What you have to do => The line containing "Definition name_is_up : Matcher" marks the start, and the last line of the records below marks the end. Print that run exactly and nothing else.

Entries provided section start

(** Two replicas that answer for the same series and disagree on the value
    at timestamp 100. *)
Definition replicaA : QueryStreamResponse :=
  mkQueryStreamResponse
    [mkTimeSeriesChunk up_labels [chunkA]]
    [mkTimeSeries up_labels (Some [mkSample f1 100])].
Definition replicaB : QueryStreamResponse :=
  mkQueryStreamResponse
    [mkTimeSeriesChunk up_labels [chunkB]]
    [mkTimeSeries up_labels (Some [mkSample f2 100])].

(** Responses the streaming aggregator may return for the two replicas, in
    either order of arrival. *)
Definition response_AB : QueryStreamResponse :=
  mkQueryStreamResponse
    [mkTimeSeriesChunk up_labels [chunkA; chunkB]]
    [mkTimeSeries up_labels (Some [mkSample f1 100])].

(** The same two answers in the batch protocol. *)
Definition matrixA : list (@SampleStream example_batch) :=
  [mkSampleStream (H:=example_batch) up_labels [mkSample f1 100]].
Definition matrixB : list (@SampleStream example_batch) :=
  [mkSampleStream (H:=example_batch) up_labels [mkSample f2 100]].

(** Collaborators for the selector: the context carries the tenant or
    nothing, a ring is the list of its replicas, a shuffle shard is a prefix of
    it, a key selects one replica, and the metric-name matcher is the first
    matcher on the label [__name__]. *)
Definition example_collaborators : Collaborators := {|
  Context_ := option string;
  error := string;
  ReplicationSet := list nat;
  ReadRing := list nat;
  Limits := string → Z;
  ExtractOrgID := λ ctx,
    match ctx with Some userID => Success userID | None => Failure "no org id" end;
  ShardingStrategyShuffle := "shuffle-sharding";
  IngestionTenantShardSize := λ l userID, l userID;
  MetricNameMatcherFromMatchers := λ matchers,
    head (filter (λ m, MatcherName m = "__name__") matchers);
  shardByMetricName := λ userID name,
    N.of_nat (String.length userID + String.length name);
  Get := λ r key op, Success (take 1 (rotate (N.to_nat key) r));
  GetReplicationSetForOperation := λ r op, Success r;
  ShuffleShardWithLookback := λ r userID size lookback now, take (Z.to_nat size) r
|}.

(** Distributors over a ring of three replicas: shuffle sharding with a shard
    of two; sharding by metric name; sharding by all labels. *)
Definition distributor_shuffle : @Distributor example_collaborators :=
  mkDistributor (H:=example_collaborators)
    (mkConfig "shuffle-sharding" 3600000000000 true) (λ _, 2) [1; 2; 3]%nat.
Definition distributor_by_name : @Distributor example_collaborators :=
  mkDistributor (H:=example_collaborators)
    (mkConfig "default" 0 false) (λ _, 0) [1; 2; 3]%nat.
Definition distributor_all_labels : @Distributor example_collaborators :=
  mkDistributor (H:=example_collaborators)
    (mkConfig "default" 0 true) (λ _, 0) [1; 2; 3]%nat.

Definition name_is_up : Matcher := mkMatcher MatchEqual "__name__" "up".

(** ** Further definitions for the merger *)

(** The general path of [mergeSamples]: the body of the function after the
    fast-path test. *)
Definition mergeSamplesGeneral (a b : list Sample) : outcome (list Sample) :=
  result <- make (length a + length b) ;;
  st <- mergeLoop (S (length a + length b)) a b 0 0 result ;;
  let '(i, j, result) := st in
  ra <- slice_from a i ;;
  rb <- slice_from b j ;;
  ret ((result ++ ra) ++ rb).

(** Two series agree when samples with one timestamp are one sample. *)
Definition agree (a b : list Sample) : Prop :=
  ∀ sa sb, sa ∈ a → sb ∈ b → TimestampMs sa = TimestampMs sb → sa = sb.

(** The N-way fold of the merger: the series are merged into the
    accumulator one after the other, as the aggregators do for the series
    that arrive under one key. *)
Definition mergeAll (series : list (list Sample)) : outcome (list Sample) :=
  for_range mergeSamples [] series.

Entries provided section end

Exercise result =>
Definition name_is_up : Matcher := mkMatcher MatchEqual "__name__" "up".

(** ** Further definitions for the merger *)

(** The general path of [mergeSamples]: the body of the function after the
    fast-path test. *)
Definition mergeSamplesGeneral (a b : list Sample) : outcome (list Sample) :=
  result <- make (length a + length b) ;;
  st <- mergeLoop (S (length a + length b)) a b 0 0 result ;;
  let '(i, j, result) := st in
  ra <- slice_from a i ;;
  rb <- slice_from b j ;;
  ret ((result ++ ra) ++ rb).

(** Two series agree when samples with one timestamp are one sample. *)
Definition agree (a b : list Sample) : Prop :=
  ∀ sa sb, sa ∈ a → sb ∈ b → TimestampMs sa = TimestampMs sb → sa = sb.

(** The N-way fold of the merger: the series are merged into the
    accumulator one after the other, as the aggregators do for the series
    that arrive under one key. *)
Definition mergeAll (series : list (list Sample)) : outcome (list Sample) :=
  for_range mergeSamples [] series.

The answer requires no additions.